Research output: Contribution to journalArticlepeer-review

Abstract

This paper addresses the problem of detecting changes when only unnormalized pre- and post-change distributions are accessible. This situation happens in many scenarios in physics, such as in ferromagnetism, crystallography, magneto-hydrodynamics, and thermodynamics, where the probabilistic models are difficult to normalize. Our approach is based on the estimation of the Cumulative Sum (CUSUM) statistics, which is known to produce optimal performance. We first present an intuitively appealing approximation method. Unfortunately, this produces a biased estimator of the CUSUM statistics and may cause performance degradation.
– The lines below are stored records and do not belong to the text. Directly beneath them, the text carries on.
(** ** Lifetime of the handle and of the buffer *)

(** The loop gives the producer up only on its [StopIteration], having
    pulled the chunks before it. *)
Lemma readinto_loop_releases num it : forall buffer total,
  exit_iter (readinto_loop num it buffer total) = None ->
  exists chunks tail,
    it = map Yield chunks ++ tail
    /\ fst (next tail) = Raise StopIteration
    /\ exit_total (readinto_loop num it buffer total)
       = total + length (concat chunks).
Proof.
  induction it as [|ev it0 IH]; intros buffer total; simpl.
  - intros _. exists [], []. simpl. repeat split; auto.
    destruct (length buffer <? num); simpl; lia.
  - destruct (Nat.ltb_spec (length buffer) num); [|discriminate].
    destruct ev as [chunk|e].
    + intros Hn. destruct (IH _ _ Hn) as (chunks & tail & -> & Hstop & Htot).
      exists (chunk :: chunks), tail. simpl.
      repeat split; auto. rewrite Htot, length_app. lia.
    + destruct e; simpl; try discriminate.
      intros _. exists [], (Throw StopIteration :: it0). simpl.
      repeat split; auto.
Qed.

(** C9, as the code has it. On a reader that was not closed, after any
    run of [readinto] calls, the pending buffer is still held. The
    producer handle is given up earlier than close in one case, and in
    that case always: a call that pulls up to a [next] that raises
    [StopIteration] sets [_iter] to [None] (and returns all it has); and
    a call that starts with the handle and ends without it has pulled
    chunks up to a [next] that raised [StopIteration]. [close()] releases
    both. *)
Theorem buffer_held_until_close :
  (forall iterable bs,
     let self := reader_after (__init__ iterable)
                   (readinto_each (__init__ iterable) bs) in
     closed self = false /\ _buffer self <> None)
  /\ (forall self b buffer chunks tail,
        closed self = false ->
        _buffer self = Some buffer ->
        _iter self = Some (map Yield chunks ++ tail) ->
        fst (next tail) = Raise StopIteration ->
        length (buffer ++ concat chunks) < length b ->
        readinto self b
        = (Ok (length (buffer ++ concat chunks)),
           set_prefix b (length (buffer ++ concat chunks))
             (buffer ++ concat chunks),
           {| _iter := None; _buffer := Some [];
              _total := _total self + length (concat chunks);
              closed := false |}))
  /\ (forall self b r b' self' it,
        _iter self = Some it ->
        readinto self b = (r, b', self') ->
        _iter self' = None ->
        exists chunks tail,
          it = map Yield chunks ++ tail
          /\ fst (next tail) = Raise StopIteration
          /\ _total self' = _total self + length (concat chunks))
  /\ (forall self,
        _iter (close self) = None /\ _buffer (close self) = None
        /\ closed (close self) = true).
Proof.
  split; [|split; [|split]].
  - intros iterable bs.
    destruct (readinto_each_position bs (__init__ iterable)
                (length (readinto_each (__init__ iterable) bs)) 0%Z
                (init_is_open iterable) eq_refl) as [Ho _].
    cbn zeta in Ho. rewrite firstn_all in Ho. exact Ho.
  - intros self b buffer chunks tail Hc Hb Hi Hstop Hlt.
    unfold readinto, _checkClosed. rewrite Hc, Hb, Hi. unfold pull.
    rewrite readinto_loop_pulls by exact Hlt.
    rewrite readinto_loop_next.
    destruct (Nat.ltb_spec (length (buffer ++ concat chunks)) (length b)); [|lia].
    destruct (next tail) as [[new|e] it']; simpl in Hstop; [discriminate|].
    injection Hstop as ->. simpl.
    destruct (Nat.leb_spec (length (buffer ++ concat chunks)) (length b)); [|lia].
    reflexivity.
  - intros self b r b' self' it Hi. unfold readinto, _checkClosed.
    destruct (closed self); [intros [= <- <- <-]; congruence|].
    destruct (_buffer self) as [buffer0|]; [|intros [= <- <- <-]; congruence].
    rewrite Hi. unfold pull.
    pose proof (readinto_loop_releases (length b) it buffer0 (_total self)) as Hrel.
    destruct (readinto_loop (length b) it buffer0 (_total self))
      as [h buf tot raised]. simpl in *.
    destruct raised as [e|]; [|destruct (length buf <=? length b)];
      intros [= <- <- <-]; simpl; exact Hrel.
  - intros self. repeat split.
Qed.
We then propose the Log-Partition Approximation Cumulative Sum (LPA-CUSUM) algorithm based on a numerical integration technique from statistical physics in order to estimate the log-ratio of normalizing constants of pre- and post-change distributions. It is proved that this approach gives an unbiased estimate of the log-partition function and the CUSUM statistics, and leads to an asymptotically optimal performance. Moreover, we derive a relationship between the required sample size for thermodynamic integration and the desired detection delay performance, offering guidelines for practical parameter selection. Numerical studies are provided demonstrating the efficacy of our approach.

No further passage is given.